FATWA DEWAN SYARI’AH NASIONAL NO: 21/DSN-MUI/X/2001

Dalam menyongsong masa depan dan upaya mengantisipasi kemungkinan terjadinya resiko dalam kehidupan ekonomi yang akan dihadapi, perlu dipersiapkan sejumlah dana tertentu sejak dini, salah satu upaya untuk memenuhi kebutuhan dana tersebut dapat dilakukan melalui asuransi.
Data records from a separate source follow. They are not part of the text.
(** * Round-trip significance classification (tests/roundtrip-test.js)

    A shallow embedding of the source-range-to-DOM node matcher
    ([findMatchingNodes] / [walkDOM]), the wikitext normalizer
    ([normalizeWikitext]) and the significance classifier
    ([checkIfSignificant]) of the round-trip tester, and the properties
    of them that the specification states.

    Conventions.
    - A JavaScript string is a list of code units; the development covers
      code units below 256, held in [ascii].  At the interface the type is
      [string].
    - JavaScript numbers that hold offsets are integers, held in [Z].
    - Regular expressions are values of [regex], run by a backtracking
      matcher that follows the ECMAScript pattern semantics (ordered
      alternation, greedy and lazy quantifiers, lookahead, captures). *)

From Stdlib Require Import String Ascii List ZArith Lia Bool Arith.
From Stdlib Require DecimalString.
Import ListNotations.

Set Implicit Arguments.

(* ================================================================== *)
(** ** JavaScript strings and regular expressions                       *)
(* ================================================================== *)

Module Js.

Definition str := list ascii.

Definition tab : ascii := "009"%char.
Definition nl  : ascii := "010"%char.
Definition cr  : ascii := "013"%char.
Definition sp  : ascii := " "%char.
Definition dq  : ascii := ascii_of_nat 34.
(** ** Ledger store *)

Definition load_transactions_from_db (o : sqlite_outcome) (w : world)
    : DataFrame * world :=
  match read_sql_query o (db w) with
  | inr df =>
      ({| columns := std_columns; records := records df |}, w)
  | inl e =>
      (empty_frame,
       notify (st_error ("Erro ao carregar dados: " ++ e)%string) w)
  end.

(** [now] is the value of [datetime.now().strftime("%Y-%m-%d %H:%M:%S")] at
    the call. *)
Definition save_transaction_to_db (o : sqlite_outcome) (now : string)
    (categoria tipo : string) (valor : Q) (descricao : string)
    (data : option string) (w : world) : bool * world :=
  let data := match data with None => now | Some d => d end in
  match sql_insert o (db w)
          (data, categoria, tipo, valor,
           if PyStr.truthy descricao then descricao else "Sem descrição") with
  | inr d' => (true, {| db := d'; ui := ui w |})
  | inl e =>
      (false, notify (st_error ("Erro ao salvar transação: " ++ e)%string) w)
  end.

Definition sql_delete_all (o : sqlite_outcome) (d : database)
    : string + database :=
  match o with
  | Raises e => inl e
  | Returns => inr {| transacoes := []; sqlite_sequence := sqlite_sequence d |}
  end.

Definition delete_all_transactions (o : sqlite_outcome) (w : world)
    : bool * world :=
  match sql_delete_all o (db w) with
  | inr d' => (true, {| db := d'; ui := ui w |})
  | inl e =>
      (false, notify (st_error ("Erro ao limpar dados: " ++ e)%string) w)
  end.

(** [pd.concat([a, b], ignore_index=True)] *)
Definition pd_concat (a b : DataFrame) : DataFrame :=
  {| columns := columns a ++ list_difference (columns b) (columns a);
     records := records a ++ records b |}.

(** ** Numbers and their formatting *)

Module PyNum.

#[global] Instance Qle_dec : RelDecision Qle.
Proof.
  intros a b. destruct (Qlt_le_dec b a) as [Hlt | Hle].
  - right. apply Qlt_not_le, Hlt.
  - left. exact Hle.
Defined.

#[global] Instance Qlt_dec : RelDecision Qlt.
Proof.
  intros a b. destruct (Qlt_le_dec a b) as [Hlt | Hle].
  - left. exact Hlt.
  - right. apply Qle_not_lt, Hle.
Defined.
Bagi mayoritas umat Islam Indonesia, asuransi merupakan persoalan baru yang masih banyak dipertanyakan; apakah status hukum maupun cara aktifitasnya sejalan dengan prinsip-prinsip syari’ah;

Ketentuan Umum

  1. Asuransi Syariah (Ta’min, Takaful atau Tadhamun) adalah
    usaha saling melindungi dan tolong-menolong di antara
    sejumlah orang/pihak melalui investasi dalam bentuk aset dan /
    atau tabarru’ yang memberikan pola pengembalian untuk
    menghadapi resiko tertentu melalui akad (perikatan) yang
    sesuai dengan syariah.
  2. Akad yang sesuai dengan syariah yang dimaksud pada point
    (1) adalah yang tidak mengandung gharar (penipuan), maysir
    (perjudian), riba, zhulm (penganiayaan), risywah (suap),
    barang haram dan maksiat.
  3. Akad tijarah adalah semua bentuk akad yang dilakukan untuk
    tujuan komersial.
  4. Akad tabarru’ adalah semua bentuk akad yang dilakukan
    dengan tujuan kebajikan dan tolong-menolong, bukan semata
    untuk tujuan komersial.
  5. Premi adalah kewajiban peserta Asuransi untuk memberikan
    sejumlah dana kepada perusahaan asuransi sesuai dengan
    kesepakatan dalam akad.
  6. Klaim adalah hak peserta Asuransi yang wajib diberikan oleh
    perusahaan asuransi sesuai dengan kesepakatan dalam akad.